=== EXERCISE INSTRUCTIONS ===
From the entries that follow, copy exactly the lines beginning at the line holding "event_person_tagging : list (Z * Z);" and continuing through the line holding "the next id of each entity table. *)".

+++ DATA FOR THIS EXERCISE +++

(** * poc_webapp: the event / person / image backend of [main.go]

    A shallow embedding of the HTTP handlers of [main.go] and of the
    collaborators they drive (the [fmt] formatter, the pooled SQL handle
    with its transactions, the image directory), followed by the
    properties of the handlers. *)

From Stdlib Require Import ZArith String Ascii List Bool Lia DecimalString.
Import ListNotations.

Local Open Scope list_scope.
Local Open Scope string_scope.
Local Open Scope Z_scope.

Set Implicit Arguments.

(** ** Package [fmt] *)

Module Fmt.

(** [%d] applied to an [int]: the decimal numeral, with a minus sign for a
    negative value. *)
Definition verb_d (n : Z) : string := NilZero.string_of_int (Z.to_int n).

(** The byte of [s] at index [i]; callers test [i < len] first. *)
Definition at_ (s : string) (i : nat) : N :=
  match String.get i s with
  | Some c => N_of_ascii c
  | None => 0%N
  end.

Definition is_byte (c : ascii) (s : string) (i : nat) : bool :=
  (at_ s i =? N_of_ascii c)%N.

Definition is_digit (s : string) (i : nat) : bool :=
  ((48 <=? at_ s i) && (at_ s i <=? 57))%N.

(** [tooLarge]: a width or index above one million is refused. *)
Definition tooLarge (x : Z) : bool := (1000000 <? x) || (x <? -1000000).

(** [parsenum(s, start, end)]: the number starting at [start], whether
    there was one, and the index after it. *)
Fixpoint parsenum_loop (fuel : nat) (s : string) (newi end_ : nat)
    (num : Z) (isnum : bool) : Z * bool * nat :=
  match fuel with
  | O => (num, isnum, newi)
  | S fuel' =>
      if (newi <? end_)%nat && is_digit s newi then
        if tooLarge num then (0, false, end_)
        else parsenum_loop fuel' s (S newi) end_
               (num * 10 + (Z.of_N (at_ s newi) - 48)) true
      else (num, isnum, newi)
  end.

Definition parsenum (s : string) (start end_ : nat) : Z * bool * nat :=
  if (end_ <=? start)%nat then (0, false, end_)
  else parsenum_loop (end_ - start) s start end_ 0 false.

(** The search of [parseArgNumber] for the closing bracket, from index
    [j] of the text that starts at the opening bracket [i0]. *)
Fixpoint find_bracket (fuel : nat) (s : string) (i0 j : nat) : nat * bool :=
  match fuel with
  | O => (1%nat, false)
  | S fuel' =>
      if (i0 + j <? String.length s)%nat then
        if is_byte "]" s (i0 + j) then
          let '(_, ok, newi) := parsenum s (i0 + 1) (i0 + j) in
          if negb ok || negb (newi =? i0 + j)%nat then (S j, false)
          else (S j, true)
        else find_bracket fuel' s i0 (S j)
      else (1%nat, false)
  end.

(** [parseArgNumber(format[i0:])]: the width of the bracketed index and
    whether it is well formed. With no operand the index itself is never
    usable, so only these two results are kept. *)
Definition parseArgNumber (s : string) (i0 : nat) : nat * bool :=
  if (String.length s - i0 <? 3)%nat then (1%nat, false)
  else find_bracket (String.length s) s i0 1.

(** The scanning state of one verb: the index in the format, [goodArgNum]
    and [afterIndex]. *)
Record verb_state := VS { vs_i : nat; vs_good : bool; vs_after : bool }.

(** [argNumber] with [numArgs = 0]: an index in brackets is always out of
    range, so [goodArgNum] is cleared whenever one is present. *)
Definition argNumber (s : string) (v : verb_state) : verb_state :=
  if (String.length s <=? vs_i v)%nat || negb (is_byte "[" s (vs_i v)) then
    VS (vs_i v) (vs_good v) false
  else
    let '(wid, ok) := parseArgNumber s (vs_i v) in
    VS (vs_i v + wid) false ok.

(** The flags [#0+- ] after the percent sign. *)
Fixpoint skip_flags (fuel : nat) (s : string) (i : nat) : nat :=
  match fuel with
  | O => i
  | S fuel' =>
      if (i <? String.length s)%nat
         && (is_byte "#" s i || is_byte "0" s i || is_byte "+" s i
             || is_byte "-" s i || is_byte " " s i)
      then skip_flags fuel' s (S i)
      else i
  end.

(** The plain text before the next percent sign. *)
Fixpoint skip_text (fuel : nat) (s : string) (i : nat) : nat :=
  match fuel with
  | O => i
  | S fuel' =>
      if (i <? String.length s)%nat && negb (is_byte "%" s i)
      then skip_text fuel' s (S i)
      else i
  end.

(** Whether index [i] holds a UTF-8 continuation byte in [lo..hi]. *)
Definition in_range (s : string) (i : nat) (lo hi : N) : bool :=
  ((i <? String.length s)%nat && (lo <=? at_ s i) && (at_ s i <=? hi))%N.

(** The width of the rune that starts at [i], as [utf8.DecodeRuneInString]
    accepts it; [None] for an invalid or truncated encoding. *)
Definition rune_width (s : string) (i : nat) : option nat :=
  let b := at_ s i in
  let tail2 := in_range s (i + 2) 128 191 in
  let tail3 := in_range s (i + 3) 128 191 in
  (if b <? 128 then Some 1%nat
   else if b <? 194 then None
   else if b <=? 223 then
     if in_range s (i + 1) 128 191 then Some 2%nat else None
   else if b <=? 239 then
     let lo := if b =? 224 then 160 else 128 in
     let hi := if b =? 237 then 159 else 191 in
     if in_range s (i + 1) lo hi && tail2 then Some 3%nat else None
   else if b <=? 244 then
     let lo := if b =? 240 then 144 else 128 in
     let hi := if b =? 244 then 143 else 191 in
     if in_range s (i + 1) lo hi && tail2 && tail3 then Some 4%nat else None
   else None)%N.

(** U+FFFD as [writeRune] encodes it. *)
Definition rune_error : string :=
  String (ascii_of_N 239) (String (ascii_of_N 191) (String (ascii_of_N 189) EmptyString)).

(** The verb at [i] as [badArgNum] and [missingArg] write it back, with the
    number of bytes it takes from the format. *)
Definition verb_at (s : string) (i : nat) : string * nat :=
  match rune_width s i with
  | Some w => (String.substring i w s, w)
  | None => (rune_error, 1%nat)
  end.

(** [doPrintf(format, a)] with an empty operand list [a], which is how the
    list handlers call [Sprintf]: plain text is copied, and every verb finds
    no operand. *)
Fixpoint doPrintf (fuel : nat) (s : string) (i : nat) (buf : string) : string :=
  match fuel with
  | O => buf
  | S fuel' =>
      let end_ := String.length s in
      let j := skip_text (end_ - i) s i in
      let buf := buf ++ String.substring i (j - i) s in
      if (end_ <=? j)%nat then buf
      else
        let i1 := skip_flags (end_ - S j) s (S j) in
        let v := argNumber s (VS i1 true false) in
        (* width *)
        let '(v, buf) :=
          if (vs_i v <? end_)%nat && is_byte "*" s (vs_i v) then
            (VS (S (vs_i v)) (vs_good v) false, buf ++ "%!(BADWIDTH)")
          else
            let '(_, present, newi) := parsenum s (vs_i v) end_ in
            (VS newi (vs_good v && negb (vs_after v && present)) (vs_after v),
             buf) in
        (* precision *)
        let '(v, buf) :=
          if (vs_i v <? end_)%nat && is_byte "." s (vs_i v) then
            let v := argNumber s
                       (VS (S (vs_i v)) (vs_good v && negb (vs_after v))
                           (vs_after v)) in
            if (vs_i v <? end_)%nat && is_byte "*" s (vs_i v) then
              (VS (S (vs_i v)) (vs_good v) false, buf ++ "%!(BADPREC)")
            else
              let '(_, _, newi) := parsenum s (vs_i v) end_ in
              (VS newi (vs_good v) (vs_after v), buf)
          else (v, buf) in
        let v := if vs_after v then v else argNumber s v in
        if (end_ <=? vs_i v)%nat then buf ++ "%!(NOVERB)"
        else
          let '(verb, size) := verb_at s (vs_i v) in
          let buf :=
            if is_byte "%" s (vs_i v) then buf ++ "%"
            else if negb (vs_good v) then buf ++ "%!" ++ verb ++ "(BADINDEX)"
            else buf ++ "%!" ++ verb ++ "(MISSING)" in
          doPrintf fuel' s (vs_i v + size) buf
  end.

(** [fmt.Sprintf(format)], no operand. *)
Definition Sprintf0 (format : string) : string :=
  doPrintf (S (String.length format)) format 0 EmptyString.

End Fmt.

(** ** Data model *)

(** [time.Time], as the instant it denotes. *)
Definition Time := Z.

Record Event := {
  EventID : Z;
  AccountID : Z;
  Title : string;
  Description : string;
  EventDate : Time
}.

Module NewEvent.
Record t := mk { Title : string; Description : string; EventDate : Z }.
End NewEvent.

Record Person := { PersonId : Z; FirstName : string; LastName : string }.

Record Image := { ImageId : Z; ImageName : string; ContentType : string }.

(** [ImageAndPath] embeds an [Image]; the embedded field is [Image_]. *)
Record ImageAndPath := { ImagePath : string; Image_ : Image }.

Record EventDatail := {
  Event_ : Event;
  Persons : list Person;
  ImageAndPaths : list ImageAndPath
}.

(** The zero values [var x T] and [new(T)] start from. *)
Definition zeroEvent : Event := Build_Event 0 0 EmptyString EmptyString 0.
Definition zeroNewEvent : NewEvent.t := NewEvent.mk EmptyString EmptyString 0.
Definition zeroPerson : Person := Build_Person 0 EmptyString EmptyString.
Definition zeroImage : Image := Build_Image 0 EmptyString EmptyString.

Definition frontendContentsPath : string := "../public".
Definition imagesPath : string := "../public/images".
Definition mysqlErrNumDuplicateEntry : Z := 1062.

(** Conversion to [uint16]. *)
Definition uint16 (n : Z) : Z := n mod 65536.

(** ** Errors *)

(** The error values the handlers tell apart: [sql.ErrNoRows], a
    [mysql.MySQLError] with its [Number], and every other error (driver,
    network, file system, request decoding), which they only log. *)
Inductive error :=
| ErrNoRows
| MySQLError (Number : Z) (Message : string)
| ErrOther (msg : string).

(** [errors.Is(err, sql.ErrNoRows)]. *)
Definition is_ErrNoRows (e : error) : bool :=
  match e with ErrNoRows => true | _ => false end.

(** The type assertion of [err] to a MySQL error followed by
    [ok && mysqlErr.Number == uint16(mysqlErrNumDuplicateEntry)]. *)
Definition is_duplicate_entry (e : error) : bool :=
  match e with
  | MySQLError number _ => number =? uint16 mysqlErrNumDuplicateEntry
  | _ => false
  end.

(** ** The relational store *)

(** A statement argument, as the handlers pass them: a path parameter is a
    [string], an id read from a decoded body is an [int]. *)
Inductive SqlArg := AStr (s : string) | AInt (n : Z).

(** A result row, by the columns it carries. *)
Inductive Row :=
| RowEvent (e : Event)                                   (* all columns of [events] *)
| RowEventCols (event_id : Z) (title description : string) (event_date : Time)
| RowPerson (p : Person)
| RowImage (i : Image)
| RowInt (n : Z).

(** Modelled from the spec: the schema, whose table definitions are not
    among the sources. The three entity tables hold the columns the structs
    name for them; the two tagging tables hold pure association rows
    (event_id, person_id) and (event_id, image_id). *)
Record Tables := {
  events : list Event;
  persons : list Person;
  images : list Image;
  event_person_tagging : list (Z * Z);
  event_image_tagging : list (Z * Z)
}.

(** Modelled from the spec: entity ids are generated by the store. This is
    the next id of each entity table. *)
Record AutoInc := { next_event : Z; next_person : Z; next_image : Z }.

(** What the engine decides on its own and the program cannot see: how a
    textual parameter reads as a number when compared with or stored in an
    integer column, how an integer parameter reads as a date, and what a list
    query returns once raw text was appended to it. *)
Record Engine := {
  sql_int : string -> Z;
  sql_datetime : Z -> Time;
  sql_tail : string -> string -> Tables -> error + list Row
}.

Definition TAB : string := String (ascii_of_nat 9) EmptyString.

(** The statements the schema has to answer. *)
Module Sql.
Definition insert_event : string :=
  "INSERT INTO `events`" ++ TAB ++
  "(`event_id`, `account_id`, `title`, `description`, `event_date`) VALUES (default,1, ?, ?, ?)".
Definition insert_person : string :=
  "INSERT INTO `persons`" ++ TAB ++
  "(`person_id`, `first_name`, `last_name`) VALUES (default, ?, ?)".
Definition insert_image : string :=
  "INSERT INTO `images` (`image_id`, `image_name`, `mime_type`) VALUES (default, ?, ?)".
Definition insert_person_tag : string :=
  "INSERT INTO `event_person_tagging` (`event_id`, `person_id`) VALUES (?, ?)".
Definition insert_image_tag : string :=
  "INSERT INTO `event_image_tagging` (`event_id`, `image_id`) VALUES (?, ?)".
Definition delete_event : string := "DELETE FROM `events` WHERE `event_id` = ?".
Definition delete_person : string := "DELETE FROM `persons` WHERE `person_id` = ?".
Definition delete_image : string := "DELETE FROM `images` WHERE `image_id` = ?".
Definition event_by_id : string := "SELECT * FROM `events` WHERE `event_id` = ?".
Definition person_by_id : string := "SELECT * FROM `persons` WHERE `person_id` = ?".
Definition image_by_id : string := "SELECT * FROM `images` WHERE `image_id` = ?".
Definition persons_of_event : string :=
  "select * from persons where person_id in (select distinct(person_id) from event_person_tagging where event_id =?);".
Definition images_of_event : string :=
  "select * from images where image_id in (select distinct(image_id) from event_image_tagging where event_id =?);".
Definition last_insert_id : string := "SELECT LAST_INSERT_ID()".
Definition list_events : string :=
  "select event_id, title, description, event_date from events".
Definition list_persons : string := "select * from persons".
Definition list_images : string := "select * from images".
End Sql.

+++

=== EXERCISE RESPONSE ===
  event_person_tagging : list (Z * Z);
  event_image_tagging : list (Z * Z)
}.

(** Modelled from the spec: entity ids are generated by the store. This is
    the next id of each entity table. *)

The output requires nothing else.